Quando dou aula nos cursos aqui do Cine Set, sempre digo aos alunos que o cinema é uma máquina de exercitar e desenvolver a empatia. Realmente acredito que quanto mais filmes assistimos, e quanto mais mergulhamos em histórias, com o tempo todos nós passamos a aprender a nos colocar no lugar do outro por algumas horas e a experimentar a vida por um ponto de vista diferente. E assim exercitamos nossa própria humanidade. É o poder da empatia que o cinema consegue criar, e não se engane: às vezes sentimos profundamente a dor de personagens fictícios em filmes, tal como se fossem reais para nós. E se podemos sentir isso por alguém inventado, interpretado por um ator ou atriz, e que pertence a uma história, então também podemos sentir por outros seres humanos de carne e osso ao nosso redor.
Empatia é o tema principal do curta Feeling Through, dirigido e roteirizado por Doug Roland, e esse tema o torna uma obra relevante, simplesmente por ser lançado numa época em que o ser humano está precisando muito exercitar a capacidade de sentir empatia. A história do filme é simples: acompanhamos um jovem rapaz sem teto chamado Tareek (interpretado por Steven Prescod) que está à procura de um lugar para passar a noite. Ele até tenta, mas nenhum dos seus conhecidos o abriga. Tareek então topa com um homem cego e surdo, Artie (vivido por Robert Tarango), e resolve ajudá-lo a chegar ao ponto de ônibus para que ele volte para sua casa.
OBSERVADOR INVISÍVEL
Com essa narrativa simples e apenas 18 minutos, Roland cria uma experiência mais eficaz e comovente do que muitos longas-metragens por aí. Sua câmera é solta, acompanhando seus personagens como um observador invisível, e ele nunca força a mensagem da história ou tenta emocionar o espectador de modo falso. Ajuda na honestidade de Feeling Through o fato da produção ter escalado Tarango, que é deficiente visual e auditivo na vida real, para fazer o papel de Artie. Além disso, a atriz Marlee Matlin, deficiente auditiva que ganhou o Oscar lá atrás pelo drama Os Filhos do Silêncio (1986), é uma das produtoras do filme.
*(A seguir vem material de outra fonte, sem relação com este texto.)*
(** The shape of what the enumeration returns. *)
Lemma reindex_all_shape (w : World) (repo_root errors_out : string)
      (t t' : trace) (recs : list (string * string)) :
  compute_reindex_all_files w repo_root errors_out t = (t', Ok recs) ->
  exists paths,
    recs = map (fun fp => ("A", fp)) paths
    /\ NoDup paths
    /\ Forall (fun fp => free_of "\" fp = true) paths.
Proof.
  unfold compute_reindex_all_files. intros H.
  apply bind_ok in H as (submodules & t1 & _ & H).
  apply bind_ok in H as (super_out & t2 & _ & H).
  apply bind_ok in H as (sub_files & t3 & Hsub & H).
  apply ret_ok in H as [_ ->].
  eexists. split; [reflexivity|]. split.
  - apply (dedup_from_spec [] _).
  - apply Forall_forall. intros fp Hin.
    apply (proj2 (dedup_from_spec [] _)) in Hin as [Hin _].
    revert fp Hin. apply Forall_forall, Forall_app. split.
    + apply tracked_files_forall. intros fp. apply backslash_to_slash_free.
    + apply (collect_forall _ _ (submodule_files_free w repo_root errors_out)
                            _ _ _ _ Hsub).
Qed.

(** X5.  Whatever git prints, the enumeration of reindex-all that
    returns gives records that are all additions, of paths that are
    pairwise distinct and written with forward slashes only. *)
Theorem reindex_all_lists_each_path_once :
  forall (w : World) (repo_root errors_out : string) (t t' : trace)
         (recs : list (string * string)),
    compute_reindex_all_files w repo_root errors_out t = (t', Ok recs) ->
    Forall (fun rec => fst rec = "A") recs
    /\ NoDup (map snd recs)
    /\ Forall (fun rec => free_of "\" (snd rec) = true) recs.
Proof.
  intros w repo_root errors_out t t' recs H.
  apply reindex_all_shape in H as (paths & -> & Hnd & Hfree).
  repeat split.
  - apply Forall_map, Forall_forall. now intros.
  - rewrite map_map, map_id. exact Hnd.
  - apply Forall_map. exact Hfree.
Qed.

Lemma reindex_all_lists_each_path_once_witness :
  let recs := [("A", "src/a.py"); ("A", "b.py")] in
  Forall (fun rec => fst rec = "A") recs
  /\ NoDup (map snd recs)
  /\ Forall (fun rec => free_of "\" (snd rec) = true) recs.
Proof.
  apply (reindex_all_lists_each_path_once messy_world "." "errors.jsonl" []
           [Git ["ls-files"] "."]).
  reflexivity.
Defined.

Lemma status_is_no_rename (st : string) :
  mem st STATUSES = true -> startswith "R" st = false.
Proof.
  intros H. apply mem_In in H.
  destruct H as [<-|[<-|[<-|[]]]]; reflexivity.
Qed.

Lemma parse_token_status (tok : string) (rec : string * string) :
  parse_token tok = inr rec -> mem (fst rec) STATUSES = true.
Proof.
  unfold parse_token. destruct (contains ":" tok).
  - destruct (split_sep ":" (Some 1) tok) as [|st [|path rest]];
      try discriminate.
    destruct (mem (upper (strip st)) STATUSES) eqn:E; [|discriminate].
    intros H. injection H as <-. exact E.
  - intros H. injection H as <-. reflexivity.
Qed.

Lemma parse_tokens_statuses (toks : list string) (recs : list (string * string)) :
  parse_tokens toks = inr recs ->
  Forall (fun rec => mem (fst rec) STATUSES = true) recs.
Proof.
  revert recs. induction toks as [|tok toks IH]; intros recs; simpl.
  - intros H. injection H as <-. constructor.
  - destruct (parse_token tok) as [e|rec] eqn:E; [discriminate|].
    destruct (parse_tokens toks) as [e|later]; [discriminate|].
    intros H. injection H as <-. constructor.
    + exact (parse_token_status tok rec E).
    + now apply IH.
Qed.

Lemma replay_line_statuses (w : World) (line : string) :
  Forall (fun rec : change => mem (fst rec) STATUSES = true)
         (replay_line w line).
Proof.
  unfold replay_line.
  destruct (json_loads w line) as [[| | | | | |members]|]; try constructor.
  set (status := match dict_get "status" members with
                 | Some v => if json_truthy v then v else JStr "M"
                 | None => JStr "M"
                 end).
  destruct status as [| | | |st| |]; try constructor.
  destruct (dict_get "file_path" members) as [v|]; [|constructor].
  destruct (json_truthy v); [|constructor].
  constructor; [|constructor]. cbn [fst].
  destruct (mem (upper st) STATUSES) eqn:E; [exact E | reflexivity].
Qed.

Lemma listing_line_no_rename (line : string) (recs : list (string * string)) :
  listing_line_changes line = inr recs ->
  Forall (fun rec => startswith "R" (fst rec) = false) recs.
Proof.
  unfold listing_line_changes.
  destruct (startswith "R" (nth_col 0 (split_ws (Some 2) line))) eqn:E.
  - destruct (3 <=? List.length (split_ws (Some 2) line)); [|discriminate].
    intros H. injection H as <-. now repeat constructor.
  - destruct (truthy _); intros H; injection H as <-; now repeat constructor.
Qed.

Lemma listing_changes_no_rename (lines : list string)
      (recs : list (string * string)) :
  listing_changes lines = inr recs ->
  Forall (fun rec => startswith "R" (fst rec) = false) recs.
Proof.
  revert recs. induction lines as [|line lines IH]; intros recs; simpl.
  - intros H. injection H as <-. constructor.
  - destruct (listing_line_changes line) as [e|here] eqn:E; [discriminate|].
    destruct (listing_changes lines) as [e|later]; [discriminate|].
    intros H. injection H as <-. apply Forall_app. split.
    + exact (listing_line_no_rename line here E).
    + now apply IH.
Qed.

Lemma as_changes_forall (P : string -> Prop) (l : list (string * string)) :
  Forall (fun rec => P (fst rec)) l ->
  Forall (fun rec : change => P (fst rec)) (as_changes l).
Proof.
  intros H. unfold as_changes. apply Forall_map.
  eapply Forall_impl; [|exact H]. now intros [st fp].
Qed.

Lemma of_result_ok {S A : Type} (r : string + A) (s s' : S) (a : A) :
  of_result r s = (s', Ok a) -> r = inr a.
Proof.
  destruct r as [e|x]; intros H; [discriminate H|].
  now apply ret_ok in H as [_ ->].
Qed.

(** X6.  In every input mode, the records that [main_entry] hands to
    the executor carry no rename status: a status never starts with R.
    With [--reindex-all], [--files] or [--retry-errors] every status is
    one of A, M, D. *)
Theorem resolve_returns_no_rename :
  forall (w : World) (args : Args) (t t' : trace) (recs : list change),
    resolve w args t = (t', Ok recs) ->
    Forall (fun rec => rename_status rec = false) recs
    /\ (reindex_all args = true \/ list_truthy (files args) = true
        \/ opt_truthy (retry_errors args) = true ->
        Forall (fun rec => mem (fst rec) STATUSES = true) recs).
Proof.
  intros w args t t' recs. unfold resolve, rename_status.
  assert (weaken : forall l : list change,
             Forall (fun rec => mem (fst rec) STATUSES = true) l ->
             Forall (fun rec => startswith "R" (fst rec) = false) l).
  { intros l. apply Forall_impl. intros rec. apply status_is_no_rename. }
  destruct (reindex_all args).
  { intros H. apply bind_ok in H as (found & t1 & Hfound & H).
    apply reindex_all_shape in Hfound as (paths & -> & _).
    assert (G : Forall (fun rec : change => mem (fst rec) STATUSES = true)
                       (as_changes (map (fun fp => ("A", fp)) paths))).
    { apply (as_changes_forall (fun st => mem st STATUSES = true)).
      apply Forall_map, Forall_forall. now intros. }
    destruct paths as [|p paths]; [discriminate H|].
    apply ret_ok in H as [_ ->]. split; [now apply weaken | now intros _]. }
  destruct (list_truthy (files args)).
  { intros H. apply bind_ok in H as (parsed & t1 & Hparsed & H).
    apply of_result_ok, parse_tokens_statuses in Hparsed.
    apply ret_ok in H as [_ ->].
    pose proof (as_changes_forall (fun st => mem st STATUSES = true) _ Hparsed)
      as G.
    split; [now apply weaken | now intros _]. }
  destruct (opt_truthy (retry_errors args)).
  { intros H. apply bind_ok in H as (on_disk & t0 & _ & H).
    destruct on_disk; [|discriminate H].
    apply bind_ok in H as (text & t1 & _ & H).
    apply ret_ok in H as [_ ->].
    assert (G : Forall (fun rec : change => mem (fst rec) STATUSES = true)
                       (flat_map (replay_line w) (splitlines text))).
    { induction (splitlines text) as [|line rest IH]; [constructor|].
      cbn [flat_map]. apply Forall_app. split; [|exact IH].
      apply replay_line_statuses. }
    split; [now apply weaken | now intros _]. }
  intros H. split; [|intros [E|[E|E]]; discriminate E].
  apply bind_ok in H as ([from_rev to_rev] & t1 & _ & H).
  destruct (truthy from_rev).
  { apply bind_ok in H as (changes & t2 & _ & H).
    apply ret_ok in H as [_ ->].
    apply (as_changes_forall (fun st => startswith "R" st = false)).
    unfold drop_unexpanded_renames. apply Forall_forall. intros rec Hin.
    apply filter_In in Hin as [_ Hin]. now apply negb_true_iff in Hin. }
  destruct (opt_truthy (changed_files args)); [|discriminate H].
  apply bind_ok in H as (text & t2 & _ & H).
  apply bind_ok in H as (listed & t3 & Hlisted & H).
  apply ret_ok in H as [_ ->].
  apply of_result_ok, listing_changes_no_rename in Hlisted.
  now apply (as_changes_forall (fun st => startswith "R" st = false)).
Qed.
Percebe-se que o projeto foi conduzido com carinho e sensibilidade. O título em inglês, que poderia ser traduzido como “sentindo as coisas” ou “sentindo o caminho”, tem um duplo sentido que o espectador apreende ao assistir ao filme. Ao longo da história, Tareek se comunica com Artie “escrevendo” com seu indicador na palma da mão do homem, e esse toque, o ato de “sentir” o outro, reforça o tema da empatia abordado pelo curta com tanta propriedade. É um pequeno belo filme, com uma mensagem simples transmitida de modo eminentemente visual – o curta não tem muitos diálogos – e que é sobre uma verdade universal para o ser humano, mas esquecida muitas vezes pelas pessoas. A de que estamos todos juntos aqui e deveríamos nos ajudar mais, nos colocar mais no lugar da pessoa ao lado. Algo simples, porém mais importante do que nunca.